4. Witmer, L.M., 1995. The Extant Phylogenetic Bracket and the importance of reconstructing soft tissues in fossils. 19-33 in Thomason, J.J. (ed.). Functional Morphology in Vertebrate Paleontology. Cambridge University Press, Cambridge.

5. Gee, H., 1999. In Search of Deep Time: Beyond the Fossil Record to a New History of Life. Cornell University Press, Ithaca and London.

6. Norell, M.A. & Xu X., 2005. The varieties of tyrannosaurs. Natural History 114 (4): 34-39.

7. Small patches of unfeathered skin impressions are said to exist from tyrannosaurids, but detailed descriptions have not yet been published.

8. Does a paper like this exist? If you know of it, I would very much appreciate it if you told me the citation.

9. A less strictly applied "key character" of Aves is flight, which we accept as reversible. But if flightless birds were for some reason all extinct, and had not yet been discovered as fossils, one can imagine the concept of a "flightless bird" being as uncomfortable as the concept of a featherless bird.

10. For example, see Chiappe, L.M., 2002. Basal bird phylogeny: Problems and solutions. 448-472 in Chiappe, L.M. & L.M. Witmer (eds.).

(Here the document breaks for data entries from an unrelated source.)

(* ===== verification/Alerting.v ===== *)
(** * Budget alerts

    The service of [godwit-core/src/alerting.rs] that the scheduler of
    [godwit-api/src/scheduler.rs] runs every five minutes: it compares what was spent with the
    budgets and posts a webhook.  Its statements name columns, so the model has the schema the
    migrations leave ([godwit-db/migrations/]): a statement that names a column a table does
    not have is refused by the server.

    Doubles are exact rationals, rounded to the nearest double after each operation. *)

From stdpp Require Import base strings list gmap sorting.
From Stdlib Require Import QArith Ascii.
From S2P Require Import Prelude RustStr Json Core Db Auth Admin Router Resilience Backend Serde Catalog Spend.

#[local] Open Scope string_scope.
#[local] Open Scope Z_scope.

(** ** Data *)

(** [godwit-core/src/alerting.rs:20-28] [AlertingError] *)
Inductive AlertingError : Type :=
| AlertDatabase (msg : string)
| AlertHttp (msg : string)
| WebhookFailed (msg : string).

(** [godwit-core/src/alerting.rs:48-58] [AlertingConfig] *)
Record AlertingConfig : Type := {
  ac_id : Z; ac_org_id : option Uuid; ac_team_id : option Uuid; ac_api_key_id : option Uuid; ac_threshold_percent : Z;
  ac_webhook_url : string; ac_enabled : bool }.

(** A row of [alerting_webhooks]. *)
Record Hook : Type := {
  hk_id : Z; hk_event_type : string; hk_target_url : string; hk_payload : value; hk_status : string; hk_retry_count : Z;
  hk_last_attempt : option Z }.

(** The tables of the service beside those of [Db.v], the next identifier of a hook, and the
    world outside. *)
Record Alerts (W : Type) : Type := {
  al_db : Db; al_configs : list AlertingConfig; al_hooks : list Hook; al_next : Z; al_world : W }.
Arguments al_db {W} a. Arguments al_configs {W} a. Arguments al_hooks {W} a. Arguments al_next {W} a. Arguments al_world {W} a.

(** The columns of a table, by name. *)
Definition Schema : Type := string -> list string.
(** The tables the service reads, as the migrations leave them. *)
Definition migrated : Schema := fun table =>
  if String.eqb table "request_logs" then
    ["id"; "api_key_id"; "user_id"; "organization_id"; "team_id"; "model"; "provider"; "provider_model_id"; "tokens_in"; "tokens_out";
     "cost_usd"; "duration_ms"; "streamed"; "status"; "error_message"; "created_at"; "capability"; "tags"; "attempt_number";
     "fallback_triggered"; "tool_calls_count"; "agentic_iteration"]
  else if String.eqb table "organizations" then
    ["id"; "name"; "rate_limit_requests_per_minute"; "created_at"; "rate_limit_tokens_per_minute"]
  else if String.eqb table "teams" then ["id"; "organization_id"; "name"; "created_at"; "budget_usd"; "max_budget_usd"]
  else if String.eqb table "api_keys" then
    ["id"; "user_id"; "team_id"; "organization_id"; "name"; "key_prefix"; "key_hash"; "scopes"; "budget_limit_usd"; "budget_spent_usd";
     "rate_limit_requests_per_minute"; "expires_at"; "disabled"; "created_at"; "allowed_models"; "rate_limit_tokens_per_minute"]
  else [].

Section Service.
Context `{Fmt} {W : Type} `{!HttpClient W} `{!World W} (schema : Schema).
(** What [organizations.budget_usd] would be, were it a column. *)
Context (org_budget : Organization -> option Q).
Abbreviation ALERT := (ST (Alerts W) AlertingError).

Definition put_al_db (d : Db) (s : Alerts W) : Alerts W :=
  {| al_db := d; al_configs := al_configs s; al_hooks := al_hooks s; al_next := al_next s; al_world := al_world s |}.
Definition put_hooks (hs : list Hook) (s : Alerts W) : Alerts W :=
  {| al_db := al_db s; al_configs := al_configs s; al_hooks := hs; al_next := al_next s; al_world := al_world s |}.
Definition put_al_world (w : W) (s : Alerts W) : Alerts W :=
  {| al_db := al_db s; al_configs := al_configs s; al_hooks := al_hooks s; al_next := al_next s; al_world := w |}.

Definition alert_error (e : PasteurError) : AlertingError := AlertDatabase (match e with Database m => m | _ => show_pasteur e end).
Definition on_al_db {A} (m : DB A) : ALERT A := st_map_err alert_error (zoom al_db put_al_db m).
(** A statement over the columns of a table. *)
Definition statement_over (table : string) (columns : list string) : ALERT unit :=
  on_al_db stmt;;
  fail_if (negb (forallb (str_in (schema table)) columns)) (AlertDatabase "column does not exist").

(** [to_string().parse::<f64>()] of a decimal: the nearest double. *)
Definition to_f64 (q : Q) : Q := default 0%Q (f64_of_Q q).

(** [godwit-core/src/alerting.rs:73-82] [AlertingService::get_alerting_configs] *)
Definition get_alerting_configs : ALERT (list AlertingConfig) :=
  on_al_db stmt;; s ← gets (fun s => s); mret (filterb ac_enabled (al_configs s)).

(** [godwit-core/src/alerting.rs:84-104] [AlertingService::get_current_spend] *)
Definition get_current_spend (org team key : option Uuid) : ALERT Q :=
  statement_over "request_logs" ["cost_usd"; "org_id"; "team_id"; "api_key_id"];;
  s ← gets (fun s => s);
  mret (to_f64 (total_cost (filterb (fun l => in_org org l && in_opt team (log_team_id l) && in_opt key (log_api_key_id l))
                              (t_request_logs (al_db s))))).
(** The gray buffer of a rectangle of one colour holds one value. *)
Lemma toGray_flat (width height : nat) (r g b a : Z) :
  let px := [DOM.channel r; DOM.channel g; DOM.channel b; DOM.channel a] in
  let g0 := toUint8 (dec (299 # 1000) * ofZ (DOM.channel r)
                     + dec (587 # 1000) * ofZ (DOM.channel g)
                     + dec (114 # 1000) * ofZ (DOM.channel b))%js in
  forall k, (k < width * height)%nat ->
    nth_error (toGray (List.concat (repeat px (height * width))) width height) k
    = Some g0.
Proof.
  intros px g0 k Hk. unfold toGray.
  assert (Hpx : List.length px = 4%nat) by reflexivity.
  rewrite (length_blocks px Hpx).
  replace ((4 * (height * width) + 3) / 4)%nat with (width * height)%nat.
  2:{ symmetry. rewrite (Nat.mul_comm 4).
      rewrite Nat.div_add_l by lia. cbn. lia. }
  rewrite (toGray_nth _ (width * height) (width * height)); [|apply repeat_length | exact Hk].
  destruct (Nat.ltb_spec k (width * height)); [|lia].
  f_equal. unfold grayOf, g0.
  assert (Hj : forall j v, (j < 4)%nat -> nth_error px j = Some v ->
                 getU8 (List.concat (repeat px (height * width)))
                       (4 * Z.of_nat k + Z.of_nat j) = ofZ v).
  { intros j v Hj Hv.
    replace (4 * Z.of_nat k + Z.of_nat j)%Z with (Z.of_nat (4 * k + j)) by lia.
    apply getU8_nth. rewrite nth_error_blocks; [exact Hv | exact Hpx | lia | exact Hj]. }
  pose proof (Hj 0%nat _ ltac:(lia) eq_refl) as H0.
  pose proof (Hj 1%nat _ ltac:(lia) eq_refl) as H1.
  pose proof (Hj 2%nat _ ltac:(lia) eq_refl) as H2.
  cbn [Z.of_nat Pos.of_succ_nat Pos.succ] in H0, H1, H2.
  rewrite Z.add_0_r in H0. rewrite H0, H1, H2. reflexivity.
Qed.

Mesozoic Birds: Above the Heads of Dinosaurs. University of California Press, Berkeley and Los Angeles. Feathers are character #168; for the taxa chosen, this character is uninformative.

11. Senter, P., R. Barsbold, B.B. Britt & D.A. Burnham, 2004. Systematics and evolution of Dromaeosauridae (Dinosauria, Theropoda). Bulletin of Gunma Museum of Natural History 8: 1-20. This is one of several current competing theories of dromaeosaur relationships.